Opinion | Is Vietnam the Next ‘Asian Miracle’? – The New York Times
Within days of China’s announcing the first case of Covid-19, Vietnam was mobilizing to stop the spread of the coronavirus. Using mass texts, TV ads, billboards, posters and loudspeakers, the government exhorted the nation’s 100 million citizens to identify carriers and trace contacts, contacts of contacts, even contacts of contacts of contacts. Rapid isolation of outbreaks has kept Vietnam’s death rate among the four lowest in the world — well under one death per million people.
Containing the pandemic allowed Vietnam to quickly reopen businesses, and it is now expected to be the world’s fastest growing economy this year. While many nations are suffering enormous economic contractions and running to the International Monetary Fund for financial rescues, Vietnam is growing at a 3 percent annual pace. Even more impressive, its growth is driven by a record trade surplus, despite the collapse in global trade.
This breakout moment for Vietnam has been a long time in the making. After World War II the “Asian miracles” — first Japan, then Taiwan and South Korea, most recently China — grew their way out of poverty by opening to trade and investment and becoming manufacturing export powerhouses.

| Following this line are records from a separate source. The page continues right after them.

(** * Session-recording blob ingester (SessionRecordingIngesterV2)

    A shallow embedding of
    [plugin-server/src/main/ingestion-queues/session-recording/session-recordings-consumer-v2.ts]
    and the properties of its commit, deduplication, parsing and rebalance
    logic.

    The class is a record of its fields; every method is a function from
    state to state.  Calls that leave the process (broker commits, dropped
    counters, warnings, flushes, lock claims, the shutdown of the services)
    are appended to a chronological effect log kept in the state, so that "was a commit issued" and "which
    flush was started first" are statements about that log.  [await] is
    sequencing: a method runs to completion before the next one starts.  A
    method that throws says so in its result; a batch that is given up
    because of it leaves [Thrown] as the last entry of the log.

    Gauges, histograms, Sentry spans, timeout guards, the broker-offset
    refresher and the progress lines written with [status.info] only feed
    telemetry and are left out; the warnings written with [status.warn] are
    kept.  The services the consumer calls but whose sources are not at hand
    (the high-water marker, the session manager, the replay-events ingester)
    follow the specification; each such definition says so. *)

From Stdlib Require Import ZArith Lia Sorted.
From stdpp Require Import base option list gmap strings pretty fin_maps sorting.

Local Open Scope string_scope.
Local Open Scope list_scope.
Local Open Scope Z_scope.

(** ** JavaScript numbers and operators used by the consumer *)

Module JS.

(** A number that may be [Infinity] (the only non-integer the code writes). *)
Inductive Num := Finite (z : Z) | Infinity.

Definition ltb (a b : Num) : bool :=
  match a, b with
  | Finite x, Finite y => x <? y
  | Finite _, Infinity => true
  | Infinity, _ => false
  end.

(** Truthiness of [number | undefined]: [undefined] and [0] are falsy. *)
Definition truthy (x : option Z) : bool :=
  match x with
  | Some v => negb (v =? 0)
  | None => false
  end.

(** [x || Infinity] *)
Definition or_Infinity (x : option Z) : Num :=
  match x with
  | Some v => if truthy (Some v) then Finite v else Infinity
  | None => Infinity
  end.

(** [x ?? Infinity] *)
Definition nullish_Infinity (x : option Z) : Num :=
  match x with
  | Some v => Finite v
  | None => Infinity
  end.

(** [x || 0] *)
Definition or_0 (x : option Z) : Z :=
  match x with
  | Some v => if truthy (Some v) then v else 0
  | None => 0
  end.

(** [x ?? y] *)
Definition nullish (x : option Z) (y : Z) : Z :=
  match x with
  | Some v => v
  | None => y
  end.

(** Truthiness of [string | undefined]: [undefined] and [''] are falsy. *)
Definition truthy_str (x : option string) : bool :=
  match x with
  | Some s => negb (bool_decide (s = ""))
  | None => false
  end.

(** The names every plain object inherits from [Object.prototype]. *)
Definition Object_prototype : list string :=
  ["constructor"; "__defineGetter__"; "__defineSetter__"; "hasOwnProperty";
   "__lookupGetter__"; "__lookupSetter__"; "isPrototypeOf"; "propertyIsEnumerable";
   "toString"; "valueOf"; "__proto__"; "toLocaleString"].

(** The inherited member of that name inside a template literal:
    [__proto__] is [Object.prototype] itself, [constructor] is the function
    [Object], the others are functions named as the property. *)
Definition inherited_toString (name : string) : string :=
  if bool_decide (name = "__proto__") then "[object Object]"
  else "function " +:+ (if bool_decide (name = "constructor") then "Object" else name)
       +:+ "() { [native code] }".

(** The errors the consumer can throw by itself. *)
Inductive Error := TypeError.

Now, Vietnam is following the same path, but in an entirely new age. The conditions that made the original miracles possible are gone. The postwar baby boom is over. The era of rapid globalization, with growing trade and investment flows, is over. Economic growth is slowing worldwide. In this environment, the superpowers no longer ignore the tactics that the earlier miracles used to get an edge. Last week the United States formally accused Vietnam of currency manipulation and initiated the same type of investigation that triggered the tariff war with China.